The content creators whose work is summarized below continue to give context to both financial markets (with emphasis on precious metals) and international relations. The two are integrally connected—particularly with the ongoing change from globalism to “civilization states” that are essentially arising to fill the void left by the decline of British-American hegemony. Historic civilizations in such major power centers as China, India, Russia, Europe, the US, etc. become their own centers of influence, and vy with each other for power, resources, and influence.
Such major global changes are rare, perhaps once in a century, and they bring massive alterations in how things are done. Wise people will pay close attention, understand both markets and the times, and emphasize considered action over emotion or impulse. The publications discussed below will help with these disciplines.
Key Takeaways:
- De-dollarization remains the dominant theme
- America’s dearth of rare earth minerals remains critical
- Metals resting before renewed action?
The McAlvany Weekly Commentary: The Next Move Up in Gold Will Be Motivated by Fear
David and Kevin focus their discussion on mounting fragility in the U.S. Treasury market, arguing that America’s debt trajectory—spending roughly $1.33 for every $1 collected—has moved from theoretical concern to unfolding reality. They warn that with deficits near $1.85 trillion and interest consuming over 20% of tax receipts, the system depends precariously on continued demand for Treasuries. China has reduced holdings sharply, Japan may repatriate capital as its yields rise, and—most strikingly—the Cayman Islands (a proxy for leveraged hedge funds) now hold more Treasuries than China or Japan, largely to fuel highly leveraged basis and swap spread trades. If volatility spikes or the yen strengthens, these trades could unwind, flooding the market with supply and pushing yields higher. Against this backdrop of de-dollarization, stretched equity valuations, and a fading AI narrative, David suggests the traditional 60/40 portfolio is obsolete, favoring short-term Treasuries and a strategic allocation to gold. The next leg up in precious metals, he contends, won’t be driven by greed but by fear—when counterparty risk rises and investors seek assets outside the financial system.
Hard Asset Insights: A Slug Out of the Middle
Morgan argues that despite upbeat reshoring rhetoric, the latest USGS data show the U.S. remains deeply dependent on foreign—especially Chinese—critical minerals, with 100% import reliance on 16 commodities and majority reliance on dozens more. He emphasizes that rebuilding domestic supply chains, particularly for defense, is both a national security imperative and an inflationary process the country has barely begun. Proposed price floors for critical minerals may spark private investment, but Morgan suggests true reindustrialization will require outright commodity price inflation. He expects policymakers to “run the economy hot,” pairing inflation with yield curve control or similar financial repression to manage soaring deficits—an approach likely to weaken the U.S. dollar structurally. A softer dollar, he contends, is essential if the U.S. hopes to compete with China’s industrial dominance, a point reinforced by recent IMF warnings. The Supreme Court’s ruling against Trump’s tariffs may accelerate a pivot toward this “Plan B” of currency weakening. Taken together—reshoring pressures, inflation, financial repression, and dollar decline—Morgan sees a powerful tailwind for precious metals. Recent pullbacks, he suggests, are mere corrections in a durable bull market, with “a nice fat slug out of the middle” still ahead for gold investors.

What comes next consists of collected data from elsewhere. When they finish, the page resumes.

(** * Goal-conditioned manipulation environments: transforms, rewards, resets

    A shallow embedding of the control and evaluation core of the
    environments in [gym/utils/transformations.py],
    [gym/envs/robotics/hand/move.py],
    [gym/envs/robotics/hand/pick_and_place.py], [gym/envs/yumi/yumi_env.py]
    and [gym/envs/yumi/yumi_constrained.py].

    Conventions of the embedding:
    - a one-dimensional numpy array of floats is a [list R]; float64
      arithmetic is idealised as arithmetic on real numbers, so that
      "equal within floating tolerance" reads as equality;
    - slicing [a[:n]] is [firstn n a], [a[n:]] is [skipn n a], [np.r_] and
      [np.concatenate] are [++], [a.size] is [length a];
    - a Python exception (failed [assert], [IndexError], [ValueError],
      [NotImplementedError]) is [None] in the [option] monad, or [inl] of an
      error value where the kind of the exception matters. *)

From Stdlib Require Import String.
From Stdlib Require Import Reals Lra Lia Bool ZArith List.
Import ListNotations.
Open Scope R_scope.

(** ** Numeric helpers *)

Definition Rltb (x y : R) : bool := if Rlt_dec x y then true else false.
Definition Rleb (x y : R) : bool := if Rle_dec x y then true else false.

(** The 0/1 score [(cond).astype(np.float32)]. *)
Definition astype_float (b : bool) : R := if b then 1 else 0.

(** [np.clip] on a scalar. *)
Definition clip (x lo hi : R) : R := Rmax lo (Rmin x hi).

(** [np.linalg.norm(v, axis=-1)]: the Euclidean norm. *)
Definition sum_sq (v : list R) : R := fold_right (fun x acc => x * x + acc) 0 v.
Definition norm (v : list R) : R := sqrt (sum_sq v).

(** Elementwise [a + b] and [a - b] on arrays of one shape; a shape mismatch
    is a numpy broadcasting error. *)
Fixpoint map2 (f : R -> R -> R) (a b : list R) : option (list R) :=
  match a, b with
  | [], [] => Some []
  | x :: a', y :: b' =>
      match map2 f a' b' with
      | Some r => Some (f x y :: r)
      | None => None
      end
  | _, _ => None
  end.
(** Everything [parseFile] adds to the trace is a call to the sink, a fetch
    or a log line. *)
Lemma Forall_parseEvent_addEvents env recs :
  Forall (fun e => parseEvent e = true) (addEvents env recs).
Proof. induction recs; constructor; done. Qed.

Lemma parseFile_events env opts fn tr r tr' :
  parseFile env opts fn tr = (r, tr') →
  ∃ evs, tr' = tr ++ evs ∧ Forall (fun e => parseEvent e = true) evs.
Proof.
  destruct (decide (length (strings_Split fn "/") < 2)%nat) as [Hlt|Hge].
  - rewrite parseFile_short by done. intros [= <- <-].
    exists []. by rewrite app_nil_r.
  - destruct (Split_two fn) as (ns & cf & rest & Hsplit); [lia|].
    rewrite (parseFile_eq _ _ _ _ _ _ _ Hsplit). cbv zeta.
    destruct (scanLines_adds env
                match s3_GetObject env (tr ++ [EvNewBatch (buildLabels opts ns cf)])
                        (BucketName opts) fn with
                | GetOk (GzipLines lines _) => lines
                | _ => []
                end (mkW3CLog [] [])
                ((tr ++ [EvNewBatch (buildLabels opts ns cf)])
                   ++ [EvGetObject (BucketName opts) fn]))
      as (r0 & recs & Hscan & _).
    pose proof (Forall_parseEvent_addEvents env recs) as Hadds.
    destruct (s3_GetObject env _ _ _) as [err | [err | lines scanErr]].
    + destruct (strings_Contains _ _); intros [= <- <-];
        rewrite <- !app_assoc; eexists; (split; [done|]); events_ok.
    + intros [= <- <-]. rewrite <- !app_assoc; eexists; (split; [done|]).
      events_ok.
    + rewrite Hscan. destruct r0 as [err|].
      { intros [= <- <-]. rewrite <- !app_assoc. eexists; (split; [done|]).
        events_ok. }
      destruct scanErr as [err|].
      { intros [= <- <-]. rewrite <- !app_assoc. eexists; (split; [done|]).
        events_ok. }
      destruct (loki_Flush env _) as [err|]; intros [= <- <-];
        rewrite <- !app_assoc; eexists; (split; [done|]); events_ok.
Qed.

(** ** Counting events *)

Lemma countEvents_app p tr1 tr2 :
  countEvents p (tr1 ++ tr2) = (countEvents p tr1 + countEvents p tr2)%nat.
Proof. unfold countEvents. by rewrite filter_app, length_app. Qed.

Lemma countEvents_nil p : countEvents p [] = 0%nat.
Proof. reflexivity. Qed.

Lemma countEvents_cons p e tr :
  countEvents p (e :: tr) = ((if p e then 1 else 0) + countEvents p tr)%nat.
Proof.
  unfold countEvents. destruct (p e) eqn:E.
  - by rewrite filter_cons_True.
  - rewrite filter_cons_False; [done | by rewrite E].
Qed.

Lemma countEvents_none p evs :
  Forall (fun e => p e = false) evs → countEvents p evs = 0%nat.
Proof.
  induction 1 as [|e evs He _ IH]; [done|].
  by rewrite countEvents_cons, He, IH.
Qed.

Lemma parseEvent_not p evs :
  (∀ e, parseEvent e = true → p e = false) →
  Forall (fun e => parseEvent e = true) evs → countEvents p evs = 0%nat.
Proof.
  intros Hp Hall. apply countEvents_none.
  eapply Forall_impl; [exact Hall | exact Hp].
Qed.

Lemma parseEvent_not_delete e : parseEvent e = true → isDelete e = false.
Proof. by destruct e. Qed.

Golden Rule Radio: Metals Catch Their Breath
The team at McAlvany Precious Metals walks listeners through a well‑earned pause in the metals rally, with gold off about 1.7% near $4,985 and silver down roughly 8% to $77, emphasizing that this “rest phase” is healthy rather than ominous. They spend much of the discussion on silver’s extreme volatility, outlining its wide $67–$90 trading range and explaining how Chinese demand, Lunar New Year slowdowns, speculative crackdowns, and CME margin changes amplified recent swings—even triggering a dramatic yuan‑priced drop before stabilization. Geopolitics, particularly rising U.S.–Iran tensions and firm crude prices, underpin gold’s resilience and the case for a multi‑month consolidation that builds a durable base rather than a blow‑off top. The hosts tie the bigger picture to chronic U.S. deficits, expanding debt, softening Treasury demand, and the likelihood of continued currency debasement, reinforcing gold’s role as portfolio “insurance” and a core allocation alongside growth assets and cash. Meanwhile, cracks in AI‑driven equities and rolling crypto momentum hint at rotation and topping behavior. Their bottom line: use volatility to accumulate ounces, watch the gold‑silver ratio, and stay focused on long‑term wealth preservation over headline chasing.